Because red blood cells are the mechanism that delivers oxygen throughout the body, restricted blood flow reduces the amount of oxygen received which may result in serious damage to vital organs, and in some cases, death.

Vasculitis comes in various forms, some of which are not so serious and may last only a short time. Other forms may be serious, chronic life-long conditions. Some types of vasculitis may become life-threatening.

Here, we’ll take a look at five forms of vasculitis. This list is not meant to be exhaustive but simply to provide information on a few common vasculitis types.

Leukocytoclastic Vasculitis

Leukocytoclastic vasculitis is often referred to as hypersensitivity vasculitis, allergic vasculitis, or cutaneous vasculitis. Caused by an allergic reaction to medication or infection, this form of vasculitis affects the surface of the skin.

It’s characterized by a rash -- red spots -- that appear on the lower legs. Sometimes, the rash appears on the backs of people who are restricted to bed.

If the root cause is an allergic reaction to medication, this form of vasculitis often goes away once the offending medication is stopped. Some cases may require treatment with corticosteroids or other anti-inflammatory drugs.

Central Nervous System (CNS) Vasculitis

CNS vasculitis affects medium-sized blood vessels and is generally a result of “systemic” vasculitis, meaning that the vasculitis affects your entire system. This type of vasculitis includes any type of vasculitis that affects the central nervous system such as cerebral vasculitis, Behcet’s disease, Cogan’s syndrome, or Wegener's granulomatosis.

Various rheumatologic diseases such as lupus, Sjogren’s syndrome, juvenile rheumatoid arthritis, and Lyme disease may also be contributing factors to CNS.

Add a Comment2 Comments

amietamant

In the U.S. and other Western countries, Behcet's Disease is more common in women than men. It's only in the Middle East & Asian regions where men predominate.

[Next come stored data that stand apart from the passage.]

(** C3. With a working secure storage and a cipher whose decryption
    inverts its encryption, [encryptData(x)] returns a blob from which
    [decryptData], run next against the same stored key, returns [x], for
    every serializable value [x]. *)
Theorem decrypt_encrypt (w : World) (x : JSON) :
  AES_inverts -> serializable x ->
  secure_faults w = [] -> (forall n, random w n <> "") ->
  exists blob w1,
    encryptData x w = (Ok blob, w1) /\
    fst (decryptData blob w1) = Ok x.
Proof.
  intros Haes Hjson Hf Hrand.
  destruct (generateEncryptionKey_persists w Hf Hrand)
    as (k & w1 & Ek & Hne & Hk & Hf1 & Hr1).
  set (salt := random w1 (draws w1)).
  exists (AES_encrypt (JSON_stringify x) k salt), (set_draws (S (draws w1)) w1).
  split.
  - unfold encryptData, try_catch, bind at 1. rewrite Ek. reflexivity.
  - unfold decryptData, try_catch, bind at 1.
    rewrite (generateEncryptionKey_stored _ k) by assumption.
    destruct (Haes (JSON_stringify x) k salt) as (d & Ed & Eu).
    unfold bind, lift. rewrite Ed, Eu, Hjson. reflexivity.
Qed.
End AuthProofs.

(** ** AuthService: further properties *)

Section AuthSessionProofs.
Context `{Runtime} `{CryptoJS}.
Import AuthService AuthSpec.

Lemma getItem_world key (w : World) v :
  fst (EncryptedStorage_getItem key w) = Ok v ->
  EncryptedStorage_getItem key w = (Ok v, set_secure_faults (tail (secure_faults w)) w).
Proof.
  unfold EncryptedStorage_getItem. destruct (secure_faults w) as [|[e|] rest]; simpl;
    intros E; try discriminate; congruence.
Qed.

Lemma authenticateWithPIN_match (w : World) (pin hash : string) :
  fst (EncryptedStorage_getItem "userPIN" w) = Ok (Some hash) -> hash <> "" ->
  SHA256 pin = hash ->
  authenticateWithPIN pin w =
    (Ok {| success := true; error := None; requiresPIN := None |},
     set_lastActivity (clock w (reads w))
       (set_reads (S (reads w))
          (set_isAuthenticated true (set_secure_faults (tail (secure_faults w)) w)))).
Proof.
  intros Hget Hne Hpin. apply getItem_world in Hget. apply String.eqb_neq in Hne.
  unfold authenticateWithPIN, try_catch, bind at 1. rewrite Hget. simpl.
  rewrite Hne. simpl. rewrite decide_True by congruence. reflexivity.
Qed.

Lemma authenticateWithPIN_mismatch (w : World) (pin hash : string) :
  fst (EncryptedStorage_getItem "userPIN" w) = Ok (Some hash) -> hash <> "" ->
  SHA256 pin <> hash ->
  authenticateWithPIN pin w =
    (Ok {| success := false; error := Some "Incorrect PIN"; requiresPIN := None |},
     set_secure_faults (tail (secure_faults w)) w).
Proof.
  intros Hget Hne Hpin. apply getItem_world in Hget. apply String.eqb_neq in Hne.
  unfold authenticateWithPIN, try_catch, bind at 1. rewrite Hget. simpl.
  rewrite Hne. simpl. rewrite decide_False by congruence. reflexivity.
Qed.

Lemma authenticateWithPIN_none (w : World) (pin : string) :
  fst (EncryptedStorage_getItem "userPIN" w) = Ok None ->
  authenticateWithPIN pin w =
    (Ok {| success := false; error := Some "No PIN set up"; requiresPIN := None |},
     set_secure_faults (tail (secure_faults w)) w).
Proof.
  intros Hget. apply getItem_world in Hget.
  unfold authenticateWithPIN, try_catch, bind at 1. rewrite Hget. reflexivity.
Qed.

Lemma authenticate_pin (w : World) :
  authMethod w = "pin" ->
  authenticate w =
    (Ok {| success := false; error := None; requiresPIN := Some true |}, w).
Proof.
  intros E. unfold authenticate, try_catch, bind at 1, gets. rewrite E. reflexivity.
Qed.

Lemma authenticate_open (w : World) :
  authMethod w <> "pin" ->
  authenticate w =
    (Ok {| success := true; error := None; requiresPIN := None |},
     set_lastActivity (clock w (reads w))
       (set_reads (S (reads w)) (set_isAuthenticated true w))).
Proof.
  intros Hne. unfold authenticate, try_catch, bind at 1, gets.
  apply String.eqb_neq in Hne. rewrite Hne.
  destruct (String.eqb (authMethod w) "none"); reflexivity.
Qed.

(** X1. [authenticateWithPIN] compares the SHA-256 hash of the entered PIN
    with the stored one. When a non-empty hash is stored and the storage
    answers: if the hashes are equal the result is [{ success: true }], the
    session is authenticated and [lastActivity] is the clock reading; if
    they differ the result is [{ success: false, error: 'Incorrect PIN' }]
    and both fields are left as they were. *)
Theorem authenticateWithPIN_checks_hash (w : World) (pin hash : string) :
  fst (EncryptedStorage_getItem "userPIN" w) = Ok (Some hash) -> hash <> "" ->
  (SHA256 pin = hash ->
   fst (authenticateWithPIN pin w) =
     Ok {| success := true; error := None; requiresPIN := None |} /\
   isAuthenticated (snd (authenticateWithPIN pin w)) = true /\
   lastActivity (snd (authenticateWithPIN pin w)) = clock w (reads w)) /\
  (SHA256 pin <> hash ->
   fst (authenticateWithPIN pin w) =
     Ok {| success := false; error := Some "Incorrect PIN"; requiresPIN := None |} /\
   isAuthenticated (snd (authenticateWithPIN pin w)) = isAuthenticated w /\
   lastActivity (snd (authenticateWithPIN pin w)) = lastActivity w).
Proof.
  intros Hget Hne. split; intros Hpin.
  - rewrite (authenticateWithPIN_match w pin hash Hget Hne Hpin). repeat split.
  - rewrite (authenticateWithPIN_mismatch w pin hash Hget Hne Hpin). repeat split.
Qed.

(** X2. When the secure storage rejects the read of the PIN hash,
    [authenticateWithPIN] does not throw: it returns
    [{ success: false, error: <message of the error> }] and neither
    authenticates nor records activity, whatever the PIN. *)
Theorem authenticateWithPIN_storage_failure (w : World) (pin : string) e rest :
  secure_faults w = Some e :: rest ->
  fst (authenticateWithPIN pin w) =
    Ok {| success := false; error := Some e; requiresPIN := None |} /\
  isAuthenticated (snd (authenticateWithPIN pin w)) = isAuthenticated w /\
  lastActivity (snd (authenticateWithPIN pin w)) = lastActivity w.
Proof.
  intros Hf.
  assert (E : authenticateWithPIN pin w =
              (Ok {| success := false; error := Some e; requiresPIN := None |},
               set_secure_faults rest w)).
  { unfold authenticateWithPIN, try_catch, bind at 1, EncryptedStorage_getItem.
    rewrite Hf. reflexivity. }
  rewrite E. repeat split.
Qed.
(** * RPT-lightswarm: wire codec, fade planner, transport, resolver, simulator

    A shallow embedding of the protocol and delivery core of the LightSwarm
    middleware (src/mdp/slip.js, src/mdp/commands.js, src/mdp/protocol.js,
    src/mdp/serial.js, src/simulator/index.js, the apartment and session
    routes and the storage queries they use), with the properties of the
    specification stated and proved over it.

    Conventions.
    - Bytes and addresses are [Z]; a [Buffer] is a [list Z] whose elements
      were reduced to 8 bits when the buffer was built.
    - A JavaScript number that is divided or rounded is an IEEE-754 binary64
      value, taken from the standard library's [spec_float]; the result of
      [Math.round] / [Math.ceil] is an integer, an infinity or NaN ([jsint]).
    - Code that can throw returns a [result]; code that talks to the
      transport or the database threads a [World]. *)

From Stdlib Require Import ZArith List Bool Lia String Ascii.
From Stdlib Require Import DecimalString HexadecimalString Floats.SpecFloat.
From Stdlib Require Import Sorting.Sorted.
Import ListNotations.
Open Scope Z_scope.

(** ** JavaScript numbers *)

Module JsNum.

(** IEEE-754 binary64. *)
Definition prec : Z := 53.
Definition emax : Z := 1024.

Definition number : Type := spec_float.

(** The number denoted by an integer literal or an integer-valued field
    (exact up to 2^53, rounded to nearest beyond). *)
Definition num (z : Z) : number := binary_normalize prec emax z 0 false.

Definition js_div (x y : number) : number := SFdiv prec emax x y.
Definition js_mul (x y : number) : number := SFmul prec emax x y.
Definition js_ltb (x y : number) : bool := SFltb x y.

(** An integer-valued number, an infinity or NaN: what [Math.round] and
    [Math.ceil] return, and what the byte arrays of the encoders hold. *)
Inductive jsint : Type :=
| Finite (z : Z)
| PlusInfinity
| MinusInfinity
| NotANumber.
Lemma extract_each_same_contents (paths : list Path) (recs1 recs2 : list dict) (w : World) :
  Forall2 (agree_but_mtime Q) recs1 recs2 ->
  snd (extract_each fl REPO_ROOT fs1 isoformat1 paths recs1 w)
  = snd (extract_each fl REPO_ROOT fs2 isoformat2 paths recs2 w)
  /\ outfile (snd (extract_each fl REPO_ROOT fs1 isoformat1 paths recs1 w)) = outfile w
  /\ related_results (Forall2 (agree_but_mtime Q))
       (fst (extract_each fl REPO_ROOT fs1 isoformat1 paths recs1 w))
       (fst (extract_each fl REPO_ROOT fs2 isoformat2 paths recs2 w)).
Proof.
  revert recs1 recs2 w.
  induction paths as [|path paths IH]; intros recs1 recs2 w Hrecs; simpl; [done|].
  unfold mbind, M_bind, Py.bind.
  destruct (extract_metadata_same_contents path w) as (Hw & Hout & Hrel).
  destruct (extract_metadata fl REPO_ROOT fs1 isoformat1 path w) as [r1 w1].
  destruct (extract_metadata fl REPO_ROOT fs2 isoformat2 path w) as [r2 w2].
  simpl in Hw, Hout, Hrel. subst w2.
  destruct r1 as [m1|e1], r2 as [m2|e2]; simpl in Hrel; try done.
  destruct m1 as [md1|], m2 as [md2|]; simpl in Hrel; try done.
  - destruct (agree_but_mtime_nonempty _ _ _ Hrel) as [Hne1 Hne2].
    destruct md1 as [|m1 md1]; [done|]. destruct md2 as [|m2 md2]; [done|].
    destruct (IH (recs1 ++ [m1 :: md1]) (recs2 ++ [m2 :: md2]) w1) as (? & ? & ?).
    { apply Forall2_app; [done|]. by constructor. }
    split; [done|]. split; [congruence | done].
  - destruct (IH recs1 recs2 w1 Hrecs) as (? & ? & ?).
    split; [done|]. split; [congruence | done].
Qed.
Lemma encoder_yields_every_five_frames_witness :
  exists calls : list Gif.event,
    Gif.encode_gif (fun _ _ => 40%Q) (fun _ _ _ => []) (fun _ _ => [])
                   (fun _ _ => []) (mkImage [] 640 480) (mkImage [] 640 480)
    = Return calls /\
    Drawing.yields_after calls
    = map (fun k => Nat.eqb (k mod 5) 0) (seq 0 28).
Proof.
  apply (encoder_yields_every_five_frames
           (fun _ _ => 40%Q) (fun _ _ _ => []) (fun _ _ => [])
           (fun _ _ => []) (mkImage [] 640 480) (mkImage [] 640 480));
    vm_compute; discriminate.
Defined.


(** ** More on [escapeHtml] *)

Section Escaping.

Import Exporters.
Open Scope Z_scope.

Lemma entity_plain (c : Z) : markup_breaking c = false -> c <> amp -> entity c = [c].
Proof.
  unfold markup_breaking, entity. intros Hm Ha.
  apply orb_false_iff in Hm. destruct Hm as [Hm H4].
  apply orb_false_iff in Hm. destruct Hm as [Hm H3].
  apply orb_false_iff in Hm. destruct Hm as [H1 H2].
  apply Z.eqb_neq in Ha. rewrite Ha, H1, H2, H3, H4. reflexivity.
Qed.

(** X11.  Text without ampersand, angle bracket, quote or apostrophe, such as
    a base64 data URL, passes through [escapeHtml] unchanged: the exported
    page embeds such image data byte for byte. *)
Theorem escapeHtml_keeps_plain_text (s : jsstring) :
  existsb markup_breaking s = false -> ~ In amp s -> escapeHtml s = s.
Proof.
  rewrite escapeHtml_entities.
  induction s as [|c s IH]; intros Hm Ha; [reflexivity|].
  cbn [existsb] in Hm. apply orb_false_iff in Hm. destruct Hm as [Hc Hs].
  cbn [flat_map]. rewrite entity_plain, IH; try assumption.
  - reflexivity.
  - intros Hin. apply Ha. right. exact Hin.
  - intros E. apply Ha. left. rewrite E. reflexivity.
Qed.

Lemma entity_head (c : Z) :
  (entity c = [c] /\ c <> amp) \/
  (exists rest, entity c = amp :: rest /\ rest <> []).
Proof.
  unfold entity, amp, lt_sign, gt_sign, quot, apos.
  destruct (c =? 38) eqn:E1; [right; eexists; split; [reflexivity|discriminate]|].
  destruct (c =? 60) eqn:E2; [right; eexists; split; [reflexivity|discriminate]|].
  destruct (c =? 62) eqn:E3; [right; eexists; split; [reflexivity|discriminate]|].
  destruct (c =? 34) eqn:E4; [right; eexists; split; [reflexivity|discriminate]|].
  destruct (c =? 39) eqn:E5; [right; eexists; split; [reflexivity|discriminate]|].
  left. split; [reflexivity | apply Z.eqb_neq; exact E1].
Qed.

Lemma entity_cases (c : Z) :
  (c = 38 /\ entity c = lit "&amp;") \/
  (c = 60 /\ entity c = lit "&lt;") \/
  (c = 62 /\ entity c = lit "&gt;") \/
  (c = 34 /\ entity c = lit "&quot;") \/
  (c = 39 /\ entity c = lit "&#039;") \/
  (c <> 38 /\ entity c = [c]).
Proof.
  unfold entity, amp, lt_sign, gt_sign, quot, apos.
  destruct (c =? 38) eqn:E1; [apply Z.eqb_eq in E1; tauto|].
  destruct (c =? 60) eqn:E2; [apply Z.eqb_eq in E2; tauto|].
  destruct (c =? 62) eqn:E3; [apply Z.eqb_eq in E3; tauto|].
  destruct (c =? 34) eqn:E4; [apply Z.eqb_eq in E4; tauto|].
  destruct (c =? 39) eqn:E5; [apply Z.eqb_eq in E5; tauto|].
  apply Z.eqb_neq in E1. tauto.
Qed.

Behcet's can cause many symptoms not mentioned here, and some patients never have the eye or brain involvement described. Children can also have Behcet's, although it's uncommon before the teenage years.

Most common symptoms include recurrent oral and genital ulcers, eye inflammation, skin lesions, arthritis, GI problems, headaches, fatigue, and CNS/brain involvement similar to MS.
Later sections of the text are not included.